26 de jun de 2015

Palavras de Exu Rei

Vocês, irmãos da África, me tratam como um rei.

Como se homem e natureza fossem coisa à parte.

Como se eu não houvesse caminhado faminto e exausto pela mesma planície do tempo.

Como se eu não houvesse resvalado nas mesmas pedras e sufocado nos mesmos desertos sem vida.

Como se nossas tribos fossem diferentes de qualquer outra tribo.

E nossos reinos mais ou menos ilusórios do que as brumas que prometem chuva, e não trazem…

Vocês me saúdam como um deus, mas eu sou apenas antigo.


Tão antigo quanto à luz que ainda hoje ilumina as festas de suas tribos.

E traz a herança de outras moradas na noite infinita.

Há sim, irmãos, muitas áfricas nessa imensidão…

Se sou um deus, saibam que também são!

E quando virem um de nossos irmãos suplicando por pão e água na soleira de suas portas, ajudem-no.

Tratem-no como a um rei.

Que todos somos reis de nossa própria história.

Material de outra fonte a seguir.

(* ===== verification/BuilderGraph.v ===== *)
(** * The graph that is built, and the pipeline that runs it

What [ActionGraphBuilder::build] hands to the pipeline, after any sequence of
calls, is what the pipeline's theorems ask for. *)

From S2P Require Import Prelude Errors PooledTasks Target GraphUtils Shapes Config Affected AffectedFacts.
From S2P Require Import ActionContext Action Dag Dispatcher ActionGraphBuilder.
From S2P Require Import BuilderFacts BuilderTasks BuilderRuns BuilderSync BuilderTerm.
From S2P Require Import Pipeline PipelineFacts.

(** What the graph library documents of the two calls of [build]: the transitive
    reduction drops edges but keeps what is reachable, and a mapped graph has the
    same edges. *)
Class DagBuildLaws {D : DagOps ActionNode TaskDependencyType} {N : DagOps nat TaskDependencyType}
    (LD : DagLaws D) (LN : DagLaws N) (B : DagBuild D N) : Prop := {
  reduce_wf : ∀ d roots, dag_wf d → dag_wf (transitive_reduce d roots);
  reduce_nodes : ∀ d roots, dag_wf d → dag_nodes (transitive_reduce d roots) = dag_nodes d;
  reduce_edges : ∀ d roots a b, dag_wf d →
    edge_of (dag_edges (transitive_reduce d roots)) a b → edge_of (dag_edges d) a b;
  reduce_reaches : ∀ d roots a b, dag_wf d →
    tc (edge_of (dag_edges d)) a b → tc (edge_of (dag_edges (transitive_reduce d roots))) a b;
  map_wf : ∀ d, dag_wf d → dag_wf (map_indexes d);
  map_nodes : ∀ d, dag_wf d → dag_nodes (map_indexes d) = seq 0 (length (dag_nodes d));
  map_edges : ∀ d, dag_wf d → dag_edges (map_indexes d) = dag_edges d;
}.

Section Build.
Context `{D : DagOps ActionNode TaskDependencyType, N : DagOps nat TaskDependencyType,
  LD : !DagLaws D, LN : !DagLaws N, B : !DagBuild D N, LB : !DagBuildLaws LD LN B}.
Implicit Types (b : ActionGraphBuilder).

Lemma graph_nodes_lookup (d : Dag (DagOps := D)) i : graph_nodes d !! i = dag_nodes d !! i.
Proof.
  unfold graph_nodes. rewrite dag_node_count_law.
  set (l := omap _ _).
  assert (∀ node, (i, node) ∈ l ↔ dag_nodes d !! i = Some node) as Hl.
  { intros node. unfold l. rewrite list_elem_of_omap. setoid_rewrite elem_of_seq.
    setoid_rewrite dag_node_weight_law. split.
    - intros (j & Hj & Hnode). apply fmap_Some in Hnode as (n & Hn & [= -> ->]). done.
    - intros Hn. exists i. split; [apply lookup_lt_Some in Hn; lia|]. by rewrite Hn. }
  assert (NoDup l.*1) as Hnd.
  { unfold l. clear Hl l. generalize (NoDup_seq 0 (length (dag_nodes d))).
    generalize (seq 0 (length (dag_nodes d))). induction 1 as [|j js Hj Hjs IH]; cbn; [constructor|].
    destruct (dag_node_weight d j); cbn; [|done]. constructor; [|done].
    intros ([j' n] & -> & (k & Hk & Hn)%list_elem_of_omap)%list_elem_of_fmap. cbn in *.
    apply fmap_Some in Hn as (? & ? & [= -> ->]). done. }
  destruct (dag_nodes d !! i) as [node|] eqn:Hi.
  - apply elem_of_list_to_map; [done|by apply Hl].
  - apply not_elem_of_list_to_map. intros ([j node] & -> & Hj)%list_elem_of_fmap.
    apply Hl in Hj. cbn in *. congruence.
Qed.

(** The graph that [build] maps. *)
Lemma reduced b :
  builder_ok b →
  let d := match b_nodes b !! SyncWorkspace with
           | Some index => transitive_reduce (b_graph b) [index]
           | None => b_graph b
           end in
  dag_wf d ∧ dag_nodes d = nodes_of b ∧
  ∀ i j, tc (edge_of (dag_edges d)) i j ↔ tc (edge_of (edges_of b)) i j.
Proof.
  intros [Hwf Hac Hn]. destruct (b_nodes b !! SyncWorkspace) as [index|]; [|done]. cbn.
  split_and!; [by apply reduce_wf|by apply reduce_nodes|]. intros i j. split.
  - apply tc_mono. intros x y. by apply reduce_edges.
  - by apply reduce_reaches.
Qed.

Lemma build_graph b :
  builder_ok b →
  let g := (ActionGraphBuilder_build b).2 in
  dag_wf (ag_graph g) ∧ (∀ i, ag_nodes g !! i = nodes_of b !! i) ∧
  dag_node_count (ag_graph g) = length (nodes_of b) ∧
  ∀ i j, tc (edge_of (dag_edges (ag_graph g))) i j ↔ tc (edge_of (edges_of b)) i j.
Proof.
  intros Hok. destruct (reduced b Hok) as (Hwf & Hn & Htc). cbn in *. split_and!.
  - by apply map_wf.
  - intros i. by rewrite graph_nodes_lookup, Hn.
  - by rewrite dag_node_count_law, map_nodes, length_seq, Hn.
  - intros i j. by rewrite map_edges.
Qed.
End Build.

(** ** What holds of any builder *)

Section Claims.
Context `{D : DagOps ActionNode TaskDependencyType, N : DagOps nat TaskDependencyType,
  LD : !DagLaws D, LN : !DagLaws N, B : !DagBuild D N, LB : !DagBuildLaws LD LN B,
  H : Host, P : Plugins, I : IdSyntax, X : FxHasher}.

E cabe somente a nós comandar aos exércitos da alma.

E desbravar os territórios desconhecidos de nós mesmos…

Se sou um deus, saibam que também sofro!

E quando ouvirem um de nossos irmãos expirando o último tanto de ar dos pulmões, saúdem sua morte.

Pois é um deus quem vai.

Mais um deus que segue seu caminho, como a água das chuvas e dos rios…

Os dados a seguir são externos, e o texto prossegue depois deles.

(* ===== verification/CacheFacts.v ===== *)
(** * Lemmas on the cache storage

Batches, the objects of a store, and what the operations of the local backend
leave in it. *)

From S2P Require Import Prelude Errors FileSystem Target GraphUtils Shapes Config Affected Action Blobs Manifest CacheStorage.


#[global] Arguments file_at : simpl never.
#[global] Arguments contains_object : simpl never.
#[global] Arguments object_path : simpl never.
#[global] Arguments path_exists : simpl never.

(** ** Batches *)

Section Batches.
Context {T : Type} (get_size : T → Z).
Implicit Types (items : list T) (batches : list (Batch T)).

Definition all_items batches : list T := batches ≫= batch_items.

Lemma all_items_app b1 b2 : all_items (b1 ++ b2)%list = (all_items b1 ++ all_items b2)%list.
Proof. apply bind_app. Qed.

(** The size a batch has to account for. *)
Definition packed_size items : Z := foldr Z.add 0%Z ((λ item, get_size item + BUFFER)%Z <$> items).

Lemma packed_size_snoc items item :
  packed_size (items ++ [item])%list = (packed_size items + (get_size item + BUFFER))%Z.
Proof.
  unfold packed_size. rewrite fmap_app, foldr_app. cbn.
  induction items as [|x items IH]; cbn in *; [lia|]. rewrite IH. lia.
Qed.

(** A batch that is sent as one request fits; one that does not has a single item. *)
Definition batch_ok (max_size : Z) (batch : Batch T) : Prop :=
  batch_items batch ≠ [] ∧
  if batch_stream batch then ∃ item, batch_items batch = [item] ∧ (max_size <= get_size item + BUFFER)%Z
  else batch_size batch = packed_size (batch_items batch) ∧ (batch_size batch <= max_size)%Z.

Lemma place_item_ok max_size item batches :
  (get_size item + BUFFER < max_size)%Z → Forall (batch_ok max_size) batches →
  let batches' := place_item max_size (get_size item + BUFFER) item batches in
  Forall (batch_ok max_size) batches' ∧ all_items batches' ≡ₚ item :: all_items batches.
Proof.
  intros Hsize Hok. induction Hok as [|batch batches [Hne Hb] Hok [IHok IHitems]]; cbn.
  { split; [|done]. constructor; [|constructor]. split; [done|]. cbn. unfold packed_size. cbn. lia. }
  destruct (batch_stream batch) eqn:Es; cbn.
  { split; [constructor; [|done]; unfold batch_ok; by rewrite Es|]. rewrite IHitems. symmetry. apply Permutation_middle. }
  destruct (Z.leb_spec (batch_size batch + (get_size item + BUFFER)) max_size) as [Hfit|_]; cbn.
  - split.
    + constructor; [|done]. unfold batch_ok, batch_add. cbn [batch_items batch_size batch_stream]. rewrite Es. destruct Hb as [Hb _].
      split; [by destruct (batch_items batch)|]. rewrite packed_size_snoc, Hb. lia.
    + rewrite <- app_assoc. symmetry. apply Permutation_middle.
  - split; [constructor; [|done]; unfold batch_ok; by rewrite Es|]. rewrite IHitems. symmetry. apply Permutation_middle.
Qed.

Lemma partition_loop_ok max_size items batches :
  Forall (batch_ok max_size) batches →
  let batches' := fold_left (partition_step get_size max_size) items batches in
  Forall (batch_ok max_size) batches' ∧ all_items batches' ≡ₚ (items ++ all_items batches)%list.
Proof.
  revert batches. induction items as [|item items IH]; intros batches Hok; cbn; [done|].
  unfold partition_step at 2 4. destruct (Z.leb_spec max_size (get_size item + BUFFER)) as [Hbig|Hsmall].
  - destruct (IH (batches ++ [mkBatch [item] (get_size item + BUFFER) true 0 0])%list) as [Hok' Hitems'].
    { apply Forall_app. split; [done|]. constructor; [|constructor]. split; [done|]. cbn. by exists item. }
    split; [done|]. rewrite Hitems', all_items_app. cbn. rewrite app_assoc.
    rewrite <- Permutation_cons_append. done.
  - destruct (place_item_ok max_size item batches Hsmall Hok) as [Hok1 Hitems1].
    destruct (IH _ Hok1) as [Hok' Hitems']. split; [done|].
    rewrite Hitems', Hitems1. symmetry. apply Permutation_middle.
Qed.

Lemma number_batches_items batches : all_items (number_batches batches) = all_items batches.
Proof.
  unfold number_batches. generalize (length batches). intros total.
  assert (∀ f : nat → Batch T → Batch T, (∀ i b, batch_items (f i b) = batch_items b) →
    all_items (imap f batches) = all_items batches) as Himap; [|by apply Himap].
  unfold all_items. induction batches as [|b batches IH]; intros f Hf; [done|].
  rewrite imap_cons. cbn. rewrite Hf. f_equal. apply IH. intros. apply Hf.
Qed.

Lemma number_batches_lookup batches i batch :
  number_batches batches !! i = Some batch →
  batch_index batch = S i ∧ batch_total batch = length batches ∧
  ∃ batch0, batches !! i = Some batch0 ∧ batch_items batch = batch_items batch0 ∧
    batch_size batch = batch_size batch0 ∧ batch_stream batch = batch_stream batch0.
Proof.
  unfold number_batches. rewrite list_lookup_imap. destruct (batches !! i) as [b|]; [|done].
  intros [= <-]. cbn. split_and!; [lia|done|]. by exists b.
Qed.

(** *** Chunks *)

Lemma chunks_items fuel chunk_size items :
  0 < chunk_size → length items ≤ fuel →
  all_items (chunks get_size fuel chunk_size items) = items ∧
  Forall (λ batch, batch_items batch ≠ [] ∧ batch_stream batch = false)
    (chunks get_size fuel chunk_size items).
Proof.
  intros Hchunk. revert items. induction fuel as [|fuel IH]; intros [|x items] Hlen; cbn in Hlen;
    [by split|lia|by split|].
  cbn [chunks]. set (n := chunk_size `min` length (x :: items)).
  assert (0 < n) as Hn by (subst n; cbn; lia).
  destruct (IH (drop n (x :: items))) as [Hitems Hok]; [rewrite length_drop; cbn; lia|].
  split.
  - unfold all_items in *. cbn [mbind list_bind batch_items]. rewrite Hitems. apply take_drop.
  - constructor; [|done]. split; [|done]. cbn [batch_items]. by destruct n; [lia|].
Qed.

Lemma chunks_length fuel chunk_size items n :
  length items ≤ n * chunk_size → length (chunks get_size fuel chunk_size items) ≤ n.
Proof.
  revert items n. induction fuel as [|fuel IH]; intros [|x items] n Hlen; [cbn; lia..|].
  cbn [chunks length] in *. destruct n as [|n]; [lia|]. apply le_n_S, IH.
  rewrite length_drop. cbn [length]. lia.
Qed.

Lemma div_ceil_le a b : 0 < b → a ≤ b * div_ceil a b.
Proof.
  intros Hb. unfold div_ceil. pose proof (Nat.div_mod (a + (b - 1)) b ltac:(lia)).
  pose proof (Nat.mod_upper_bound (a + (b - 1)) b ltac:(lia)). lia.
Qed.

Lemma div_ceil_pos a b : 0 < a → 0 < b → 0 < div_ceil a b.
Proof. intros. unfold div_ceil. apply Nat.div_str_pos. lia. Qed.
End Batches.

(** ** Methods *)

Section Methods.
Context {S : Type}.

Lemma bind_Ok {A B} (m : stateful S A) (k : A → stateful S B) s b s' :
  (m ≫= k) s = (Ok b, s') ↔ ∃ a s1, m s = (Ok a, s1) ∧ k a s1 = (Ok b, s').
Proof.
  unfold mbind, stateful_bind. destruct (m s) as [[a|e|] s1]; split; [|naive_solver|done| |done|].
  - intros Hk. by exists a, s1.
  - intros (a & s2 & [=] & _).
  - intros (a & s2 & [=] & _).
Qed.

(** Every run of a method relates the states before and after it. *)
Definition evolves {A} (T : S → S → Prop) (m : stateful S A) : Prop := ∀ s, T s (m s).2.

Context (T : S → S → Prop) `{!PreOrder T}.

Lemma evolves_ret {A} (a : A) : evolves T (mret a).
Proof. intros s. cbn. reflexivity. Qed.

Lemma evolves_pure {A} (r : result A) : evolves T (pure_result r).
Proof. intros s. cbn. reflexivity. Qed.

Lemma evolves_bind {A B} (m : stateful S A) (k : A → stateful S B) :
  evolves T m → (∀ a, evolves T (k a)) → evolves T (m ≫= k).
Proof.
  intros Hm Hk s. specialize (Hm s). unfold mbind, stateful_bind.
  destruct (m s) as [[a|e|] s']; cbn in *; [|done..]. etrans; [exact Hm|apply Hk].
Qed.

Lemma evolves_with_state {A} (m : S → stateful S A) : (∀ s, evolves T (m s)) → evolves T (with_state m).
Proof. intros Hm s. apply Hm. Qed.

Lemma evolves_attempt {A} (m : stateful S A) : evolves T m → evolves T (attempt m).
Proof. intros Hm s. specialize (Hm s). unfold attempt. by destruct (m s). Qed.

Lemma evolves_fold {A B} (f : B → A → stateful S B) b l :
  (∀ b x, x ∈ l → evolves T (f b x)) → evolves T (stateful_fold f b l).
Proof.
  revert b. induction l as [|x l IH]; intros b Hf; cbn; [apply evolves_ret|].
  apply evolves_bind; [apply Hf; by left|]. intros. apply IH. intros. apply Hf. by right.
Qed.
End Methods.

(** Split a successful method call in a hypothesis into its steps. *)
Ltac run_ok :=
  repeat match goal with
  | H : (_ ≫= _) _ = (Ok _, _) |- _ =>
      let a := fresh "a" in let s := fresh "w" in let H1 := fresh "Hrun" in
      apply bind_Ok in H as (a & s & H1 & H)
  | H : mret _ _ = (Ok _, _) |- _ => unfold mret, stateful_ret in H; simplify_eq
  | H : pure_result _ _ = (Ok _, _) |- _ => unfold pure_result in H; simplify_eq
  | H : with_state _ _ = (Ok _, _) |- _ => unfold with_state in H
  | H : attempt _ _ = (Ok _, _) |- _ => unfold attempt in H
  end.

Lemma join_batches_evolves {R A B} (T : World R → World R → Prop) `{!PreOrder T}
    (run : Batch A → stateful (World R) (list B)) batches :
  (∀ batch, batch ∈ batches → evolves T (run batch)) → evolves T (join_batches run batches).
Proof.
  induction batches as [|batch batches IH]; intros Hrun; cbn; [by apply evolves_ret|].
  apply evolves_bind; [done|apply evolves_attempt, Hrun; by left|]. intros r.
  apply evolves_bind; [done|apply IH; intros; apply Hrun; by right|]. intros [rest failed].
  by apply evolves_ret.
Qed.

Lemma elem_of_option_list {A} (x : A) (o : option A) : x ∈ option_list o ↔ o = Some x.
Proof. destruct o as [y|]; cbn; [rewrite list_elem_of_singleton; naive_solver|]. by rewrite elem_of_nil. Qed.

(** ** Objects of a store *)

Lemma str_take_drop n s : String.append (str_take n s) (str_drop n s) = s.
Proof. revert s. induction n as [|n IH]; intros [|a s]; cbn; [done..|]. by rewrite IH. Qed.

Lemma hash_parts hash : String.append (hash_prefix hash) (hash_suffix hash) = hash.
Proof. apply str_take_drop. Qed.

Lemma hash_prefix_not_temp hash : hash_prefix hash ≠ "temp"%string.
Proof.
  unfold hash_prefix. by destruct hash as [|a [|b hash]].
Qed.

Lemma object_path_inj store h1 h2 : object_path store h1 = object_path store h2 → h1 = h2.
Proof.
  intros Heq%app_inv_head. injection Heq as Hp Hs.
  by rewrite <- (hash_parts h1), <- (hash_parts h2), Hp, Hs.
Qed.

Lemma object_entry_object store hash :
  object_entry store (object_path store hash) = Some (hash_prefix hash, hash_suffix hash).
Proof.
  unfold object_entry, shard_entry, object_path.
  rewrite (proj2 (path_strip_prefix_Some _ _ _) eq_refl).
  by rewrite decide_False by apply hash_prefix_not_temp.
Qed.

Lemma shard_entry_Some store path shard name :
  shard_entry store path = Some (shard, name) ↔ path = (objects_dir store ++ [shard; name])%list.
Proof.
  unfold shard_entry. rewrite <- path_strip_prefix_Some.
  destruct (path_strip_prefix (objects_dir store) path) as [[|a [|b [|]]]|]; naive_solver.
Qed.

(** An object that is there, as a file. *)
Definition has_object (store : CasStore) (fs : FileSystem) (hash : ContentHash) : Prop :=
  ∃ bytes mode mtime, fs !! object_path store hash = Some (FileNode bytes mode mtime).

(** A store holds files in directories, and nothing else. *)
Definition store_shaped (store : CasStore) (fs : FileSystem) : Prop :=
  ∀ rest node, fs !! (objects_dir store ++ rest)%list = Some node →
  ∃ shard name bytes mode mtime, rest = [shard; name] ∧ node = FileNode bytes mode mtime.

Lemma contains_object_has store fs hash :
  store_shaped store fs → contains_object fs store hash = true ↔ has_object store fs hash.
Proof.
  intros Hshape. unfold contains_object, path_exists, has_object. split.
  - intros [Hf|Hd]%orb_true_iff.
    + unfold is_file, file_at, follow in Hf. unfold follow_links in Hf. fold follow_links in Hf.
      destruct (fs !! object_path store hash) as [[bytes mode mtime|target]|] eqn:E.
      * eauto.
      * destruct (Hshape _ _ E) as (? & ? & ? & ? & ? & _ & [=]).
      * cbn in Hf. by rewrite E in Hf.
    + unfold is_dir, follow, follow_links in Hd. fold follow_links in Hd.
      destruct (fs !! object_path store hash) as [[bytes mode mtime|target]|] eqn:E; [eauto| |].
      { destruct (Hshape _ _ E) as (? & ? & ? & ? & ? & _ & [=]). }
      unfold dir_at in Hd. apply existsb_exists in Hd as (other & Hother & Hprefix).
      apply andb_true_iff in Hprefix as [Hprefix Hne].
      apply path_has_prefix_true in Hprefix as [rest ->].
      apply list_elem_of_In, list_elem_of_fmap in Hother as ([p node] & Heq & Hp%elem_of_map_to_list).
      cbn in Heq. subst p. unfold object_path in Hp, Hne. rewrite <- app_assoc in Hp.
      destruct (Hshape _ _ Hp) as (? & ? & ? & ? & ? & Hrest & _). cbn in Hrest.
      injection Hrest as _ _ ->. by rewrite app_nil_r, bool_decide_eq_true_2 in Hne.
  - intros (bytes & mode & mtime & E). unfold is_file. by rewrite (file_at_file _ _ _ _ _ E).
Qed.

Se sou um deus, saibam que também amo!

E quando ouvirem um de nossos irmãos inspirando o primeiro tanto de ar nos pulmões, saúdem seu nascimento.

Pois é um deus quem chega.

Mais um deus que segue seu caminho, como as estrelas cadentes a bailar pelas galáxias…

Vocês, irmãos da África, me tratam como um rei.

Mas em toda essa imensidão de tribos e estrelas da noite eterna, há somente um Rei.

Aquele que é Pai e é Mãe.

Aquele que joga sua rede no rio do Cosmos, e aguarda pacientemente.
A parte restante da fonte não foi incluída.